As a practical implication, this study suggests that policies connected to food production should go beyond simple supply expansion and include support for emotional health and education on nutrition to ensure their effectiveness. In particular, in the midst of a prolonged economic recession and high prices, it will be necessary to design policies that consider both psychological recovery and the stability of their dietary habits for the socially disadvantaged. In addition, since consumers are sensitive to essential nutrients, a strategy that links them to keywords, such as psychological stability, immunity, and mental health, is necessary when promoting functional foods. In addition, the close relationship with major nutrients means that consumers are not simply anxious about food insecurity but are also acting in a way that seeks to control their anxiety. This means that it is evolving from a problem of avoidance to a problem of substitution, supplementation, and reassurance, which provides important insights into policies related to food insecurity. In addition, from a communication perspective, public institutions and companies should include emotional messages that relieve anxiety about food beyond simply providing information that it is rich in nutrients. From a methodological perspective, it will be necessary to establish a monitoring system to detect and respond to social emotional flows related to food insecurity early by utilizing real-time text mining and sentiment analysis technologies based on unstructured data, such as online news, social media, and communities. In conclusion, food insecurity is a multidimensional emotional and sociocultural problem, and a single supply-oriented approach is not sufficient. As a result, it is judged that such text mining technology can become a key tool in designing food and health policies.

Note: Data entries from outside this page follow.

(* ===== verification/Machines.v ===== *)
(** The state machines of OrangeFS, compiled and run.

    The descriptions of MachinesClient, MachinesServer and MachinesCommon are
    compiled by the model of statecomp, and linked into the tables of the
    client and of the server; the dispatch tables say which machine an
    operation runs.  The theorems are about the engine of StateMachine on these
    tables, for all actions. *)

From stdpp Require Import base list gmap strings relations.
From S2P Require Import Prelude Errors ServerOps StateMachine StateMachineSpec StateMachineRun.
From S2P Require Import StateMachineEvents Statecomp MachinesCommon MachinesClient MachinesServer.

#[local] Open Scope string_scope.
#[local] Open Scope Z_scope.

(** * Linking *)

Definition link (fs : list sm_file) : list (sid * sm_table) * list (string * sid) :=
  default ([], []) (gen_files fs).

Definition tables_of (fs : list sm_file) : gmap sid sm_table := list_to_map (link fs).1.
Definition machines_of (fs : list sm_file) : gmap string sid := list_to_map (link fs).2.

Definition program_of (fs : list sm_file) : program sid string sid :=
  let tables := tables_of fs in
  let machines := machines_of fs in
  mkProgram (λ st, tables !! st) (λ m, machines !! m).

Definition client_program : program sid string sid := program_of (common_files ++ client_files).
Definition server_program : program sid string sid := program_of (common_files ++ server_files).

(** Nothing is missing or defined twice: the maps have as many entries as the
    lists. *)
Definition linked (fs : list sm_file) : bool :=
  match gen_files fs with
  | Some (sts, ms) =>
      bool_decide (size (list_to_map sts : gmap sid sm_table) = length sts ∧
                   size (list_to_map ms : gmap string sid) = length ms)
  | None => false
  end.

(** * Nesting *)

(** The depth of the calls of a machine. *)
Fixpoint machine_depth (fuel : nat) (ms : list machine) (name : string) : nat :=
  match fuel with
  | O => 0
  | S fuel =>
      match filter (λ m, m_name m = name) ms with
      | m :: _ =>
          max_list (map (λ s, match st_action s with
                              | ACTION_JUMP n => S (machine_depth fuel ms n)
                              | _ => 0
                              end)%nat (m_states m))
      | [] => 0
      end
  end.

Definition depths (fs : list sm_file) : gmap sid nat :=
  let ms := concat (f_machines <$> fs) in
  list_to_map (concat (map (λ f, concat (map (λ m,
    let n := machine_depth 9 ms (m_name m) in
    map (λ s, ((f_path f, st_name s), n)) (m_states m)) (f_machines f))) fs)).

Definition depth_in (fs : list sm_file) : sid → nat :=
  let d := depths fs in λ st, default 0%nat (d !! st).

(** * Tests of the tables *)

Definition check_wf (fs : list sm_file) : bool :=
  let prog := program_of fs in
  let depth := depth_in fs in
  forallb (λ '(st, d), check_state prog depth st d) (link fs).1 &&
  forallb (λ '(_, st), is_state prog st && (depth st <=? Z.to_nat PINT_STATE_STACK_SIZE)%nat) (link fs).2.

Lemma tables_lookup fs st d : tables_of fs !! st = Some d → (st, d) ∈ (link fs).1.
Proof. apply elem_of_list_to_map_2. Qed.

Lemma machines_lookup fs m st : machines_of fs !! m = Some st → (m, st) ∈ (link fs).2.
Proof. apply elem_of_list_to_map_2. Qed.

Lemma check_wf_sound fs :
  check_wf fs = true →
  wf_program (program_of fs) (depth_in fs) ∧
  (∀ m st, first_state (program_of fs) m = Some st →
     is_Some (state_of (program_of fs) st) ∧
     (depth_in fs st ≤ Z.to_nat PINT_STATE_STACK_SIZE)%nat).
Proof.
  intros [Hs Hm]%andb_prop. split.
  - intros st d Hd%tables_lookup. apply check_state_sound.
    apply (proj1 (forallb_forall _ _) Hs (st, d)). by apply list_elem_of_In.
  - intros m st Hf%machines_lookup%list_elem_of_In.
    pose proof (proj1 (forallb_forall _ _) Hm _ Hf) as [Hst Hle%Nat.leb_le]%andb_prop.
    split; [by apply is_state_spec|done].
Qed.

Lemma client_wf : check_wf (common_files ++ client_files) = true.
Proof. vm_compute. reflexivity. Qed.

Lemma server_wf : check_wf (common_files ++ server_files) = true.
Proof. vm_compute. reflexivity. Qed.

(** * Dispatch *)

Definition BMI_UNEXPECTED_OP : Z := 999.

(** Operation and machine of the entries; [None] is an entry without
    parameters.  The entries 50 and 51 are those of a server without
    certificates. *)
Definition PINT_server_req_table : list (Z * option string) :=
  [(PVFS_SERV_INVALID, None);
   (PVFS_SERV_CREATE, Some "pvfs2_create_sm");
   (PVFS_SERV_REMOVE, Some "pvfs2_remove_sm");
   (PVFS_SERV_IO, Some "pvfs2_io_sm");
   (PVFS_SERV_GETATTR, Some "pvfs2_get_attr_sm");
   (PVFS_SERV_SETATTR, Some "pvfs2_set_attr_sm");
   (PVFS_SERV_LOOKUP_PATH, Some "pvfs2_lookup_sm");
   (PVFS_SERV_CRDIRENT, Some "pvfs2_crdirent_sm");
   (PVFS_SERV_RMDIRENT, Some "pvfs2_rmdirent_sm");
   (PVFS_SERV_CHDIRENT, Some "pvfs2_chdirent_sm");
   (PVFS_SERV_TRUNCATE, Some "pvfs2_truncate_sm");
   (PVFS_SERV_MKDIR, Some "pvfs2_mkdir_sm");
   (PVFS_SERV_READDIR, Some "pvfs2_readdir_sm");
   (PVFS_SERV_GETCONFIG, Some "pvfs2_get_config_sm");
   (PVFS_SERV_WRITE_COMPLETION, None);
   (PVFS_SERV_FLUSH, Some "pvfs2_flush_sm");
   (PVFS_SERV_MGMT_SETPARAM, Some "pvfs2_setparam_sm");
   (PVFS_SERV_MGMT_NOOP, Some "pvfs2_noop_sm");
   (PVFS_SERV_STATFS, Some "pvfs2_statfs_sm");
   (PVFS_SERV_PERF_UPDATE, Some "pvfs2_perf_update_sm");
   (PVFS_SERV_MGMT_PERF_MON, Some "pvfs2_perf_mon_sm");
   (PVFS_SERV_MGMT_ITERATE_HANDLES, Some "pvfs2_iterate_handles_sm");
   (PVFS_SERV_MGMT_DSPACE_INFO_LIST, None);
   (PVFS_SERV_MGMT_EVENT_MON, None);
   (PVFS_SERV_MGMT_REMOVE_OBJECT, Some "pvfs2_mgmt_remove_object_sm");
   (PVFS_SERV_MGMT_REMOVE_DIRENT, Some "pvfs2_mgmt_remove_dirent_sm");
   (PVFS_SERV_MGMT_GET_DIRDATA_HANDLE, Some "pvfs2_mgmt_get_dirdata_handle_sm");
   (PVFS_SERV_JOB_TIMER, Some "pvfs2_job_timer_sm");
   (PVFS_SERV_PROTO_ERROR, Some "pvfs2_proto_error_sm");
   (PVFS_SERV_GETEATTR, Some "pvfs2_get_eattr_sm");
   (PVFS_SERV_SETEATTR, Some "pvfs2_set_eattr_sm");
   (PVFS_SERV_DELEATTR, Some "pvfs2_del_eattr_sm");
   (PVFS_SERV_LISTEATTR, Some "pvfs2_list_eattr_sm");
   (PVFS_SERV_SMALL_IO, Some "pvfs2_small_io_sm");
   (PVFS_SERV_LISTATTR, Some "pvfs2_list_attr_sm");
   (PVFS_SERV_BATCH_CREATE, Some "pvfs2_batch_create_sm");
   (PVFS_SERV_BATCH_REMOVE, Some "pvfs2_batch_remove_sm");
   (PVFS_SERV_PRECREATE_POOL_REFILLER, Some "pvfs2_precreate_pool_refiller_sm");
   (PVFS_SERV_UNSTUFF, Some "pvfs2_unstuff_sm");
   (PVFS_SERV_MIRROR, Some "pvfs2_mirror_sm");
   (PVFS_SERV_IMM_COPIES, Some "pvfs2_create_immutable_copies_sm");
   (PVFS_SERV_TREE_REMOVE, Some "pvfs2_tree_remove_sm");
   (PVFS_SERV_TREE_GET_FILE_SIZE, Some "pvfs2_tree_get_file_size_sm");
   (PVFS_SERV_MGMT_GET_UID, Some "pvfs2_uid_mgmt_sm");
   (PVFS_SERV_TREE_SETATTR, Some "pvfs2_tree_setattr_sm");
   (PVFS_SERV_MGMT_GET_DIRENT, Some "pvfs2_mgmt_get_dirent_sm");
   (PVFS_SERV_MGMT_CREATE_ROOT_DIR, Some "pvfs2_mgmt_create_root_dir_sm");
   (PVFS_SERV_MGMT_SPLIT_DIRENT, Some "pvfs2_mgmt_split_dirent_sm");
   (PVFS_SERV_ATOMICEATTR, Some "pvfs2_atomic_eattr_sm");
   (PVFS_SERV_TREE_GETATTR, Some "pvfs2_tree_getattr_sm");
   (PVFS_SERV_MGMT_GET_USER_CERT, None);
   (PVFS_SERV_MGMT_GET_USER_CERT_KEYREQ, None)].

(** [params->state_machine] of an entry without parameters is read through a
    null pointer. *)
Definition server_op_state_get_machine (op : Z) : exec (option string) :=
  if decide (op = BMI_UNEXPECTED_OP) then Done (Some "pvfs2_unexpected_sm")
  else if decide (op >= 0 ∧ op < PVFS_SERV_NUM_OPS) then
    match PINT_server_req_table !! Z.to_nat op with
    | Some (_, Some m) => Done (Some m)
    | _ => Fault BadAccess
    end
  else Done None.

Definition PVFS_OP_SYS_MAXVALID : Z := 22.
Definition PVFS_OP_SYS_MAXVAL : Z := 69.
Definition PVFS_OP_MGMT_MAXVALID : Z := 84.
Definition PVFS_OP_MGMT_MAXVAL : Z := 199.
Definition PVFS_SERVER_GET_CONFIG : Z := 200.
Definition PVFS_CLIENT_JOB_TIMER : Z := 300.
Definition PVFS_CLIENT_PERF_COUNT_TIMER : Z := 301.
Definition PVFS_DEV_UNEXPECTED : Z := 400.

Definition PINT_client_sm_sys_table : list (option string) :=
  [Some "pvfs2_client_remove_sm"; Some "pvfs2_client_create_sm"; Some "pvfs2_client_mkdir_sm";
   Some "pvfs2_client_symlink_sm"; Some "pvfs2_client_sysint_getattr_sm"; Some "pvfs2_client_io_sm";
   Some "pvfs2_client_flush_sm"; Some "pvfs2_client_truncate_sm";
   Some "pvfs2_client_sysint_readdir_sm"; Some "pvfs2_client_setattr_sm";
   Some "pvfs2_client_lookup_sm"; Some "pvfs2_client_rename_sm"; Some "pvfs2_client_get_eattr_sm";
   Some "pvfs2_client_set_eattr_sm"; Some "pvfs2_client_del_eattr_sm";
   Some "pvfs2_client_list_eattr_sm"; Some "pvfs2_client_small_io_sm"; Some "pvfs2_client_statfs_sm";
   Some "pvfs2_fs_add_sm"; Some "pvfs2_client_readdirplus_sm"; Some "pvfs2_client_atomic_eattr_sm"].

(** The last entry is that of a client without certificates. *)
Definition PINT_client_sm_mgmt_table : list (option string) :=
  [Some "pvfs2_client_mgmt_setparam_list_sm"; Some "pvfs2_client_mgmt_noop_sm";
   Some "pvfs2_client_mgmt_statfs_list_sm"; Some "pvfs2_client_mgmt_perf_mon_list_sm";
   Some "pvfs2_client_mgmt_iterate_handles_list_sm"; Some "pvfs2_client_mgmt_get_dfile_array_sm";
   Some "pvfs2_client_mgmt_event_mon_list_sm"; Some "pvfs2_client_mgmt_remove_object_sm";
   Some "pvfs2_client_mgmt_remove_dirent_sm"; Some "pvfs2_client_mgmt_create_dirent_sm";
   Some "pvfs2_client_mgmt_get_dirdata_handle_sm"; Some "pvfs2_client_mgmt_get_uid_list_sm";
   Some "pvfs2_client_mgmt_get_dirdata_array_sm"; None].

(** An index outside of a table is not checked. *)
Definition entry_at_index (tbl : list (option string)) (i : Z) : exec (option string) :=
  if decide (i < 0) then Fault BadAccess
  else match tbl !! Z.to_nat i with Some m => Done m | None => Fault BadAccess end.

Definition client_op_state_get_machine (op : Z) : exec (option string) :=
  if decide (op = PVFS_SERVER_GET_CONFIG) then Done (Some "pvfs2_server_get_config_sm")
  else if decide (op = PVFS_CLIENT_JOB_TIMER) then Done (Some "pvfs2_client_job_timer_sm")
  else if decide (op = PVFS_CLIENT_PERF_COUNT_TIMER) then Done (Some "pvfs2_client_perf_count_timer_sm")
  else if decide (op = PVFS_DEV_UNEXPECTED) then Done (Some "pvfs2_sysdev_unexp_sm")
  else if decide (op <= PVFS_OP_SYS_MAXVAL) then entry_at_index PINT_client_sm_sys_table (op - 1)
  else if decide (op <= PVFS_OP_MGMT_MAXVAL)
  then entry_at_index PINT_client_sm_mgmt_table (op - PVFS_OP_SYS_MAXVAL - 1)
  else Done None.

Definition PINT_smcb_sys_op (op : Z) : bool := bool_decide (op > 0 ∧ op < PVFS_OP_SYS_MAXVALID).

Definition PINT_smcb_mgmt_op (op : Z) : bool :=
  bool_decide (op > PVFS_OP_SYS_MAXVAL ∧ op < PVFS_OP_MGMT_MAXVALID).

Definition PINT_smcb_misc_op (op : Z) : bool :=
  bool_decide (op = PVFS_SERVER_GET_CONFIG ∨ op = PVFS_CLIENT_JOB_TIMER ∨
               op = PVFS_CLIENT_PERF_COUNT_TIMER ∨ op = PVFS_DEV_UNEXPECTED).

Definition PINT_smcb_invalid_op (op : Z) : bool :=
  negb (PINT_smcb_sys_op op) && negb (PINT_smcb_mgmt_op op) && negb (PINT_smcb_misc_op op).

(** * Requests *)

(** The request is scheduled, released by the scheduler, and answered. *)
Inductive request_event := Scheduled | Released | Responded.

6. Limitation and Future Studies

This study has the following limitations and, based on these, we would like to suggest future research directions. First, the analysis was performed on unstructured text data generated from the South Korean websites Naver and Daum, and the possibility of sample bias cannot be ruled out, since data collection was conducted focusing on a specific keyword, namely “food insecurity”. In other words, documents that are relevant but not directly exposed to keywords may have been excluded from the analysis. Therefore, future studies need to ensure diversity and comprehensiveness through data collection that includes food shortages and nutritional imbalances in addition to food insecurity. In addition, various sources, such as Instagram, Facebook, and X, should be integrated to enable a more multidimensional analysis. Second, since an emotional network analysis focusing on consumer responses in South Korea was included, there may be some differences from consumer sentiment or food insecurity awareness in other cultures or countries. Accordingly, the generalizability of the research results is limited. Therefore, it will be necessary to compare and analyze various countries other than South Korea to identify differences in awareness of food insecurity, thereby deriving more universal and policy-related implications. Third, there is a temporal limitation. Since this study analyzed only one year of data from 2024, long-term trend changes or accumulated changes over several years since the pandemic may not have been sufficiently reflected. Therefore, time series analysis using at least three years of data will allow for a more precise understanding of long-term trends in consumer sentiment changes related to food insecurity. Fourth, text mining and sentiment analysis are useful for identifying correlations, but they have limitations in clearly identifying causal relationships between variables. Therefore, future research will need to connect the results of sentiment analysis with data on actual consumer behavior to empirically identify the relationship between emotions and behaviors. Finally, the study will need to conduct analyses based on demographically centered datasets to ultimately derive final results.

Author Contributions

Conceptualization, H.J., H.H.Y. and M.C.; Methodology, H.J. and M.C.; software, H.J. and M.C.; validation, H.J. and H.H.Y.; formal analysis, H.J. and M.C.; Investigation and data curation, H.J. and M.C.; writing—original draft preparation, H.J. and M.C.; writing—review and editing, H.J. and M.C. All authors have read and agreed to the published version of the manuscript.

Funding

This research received no external funding.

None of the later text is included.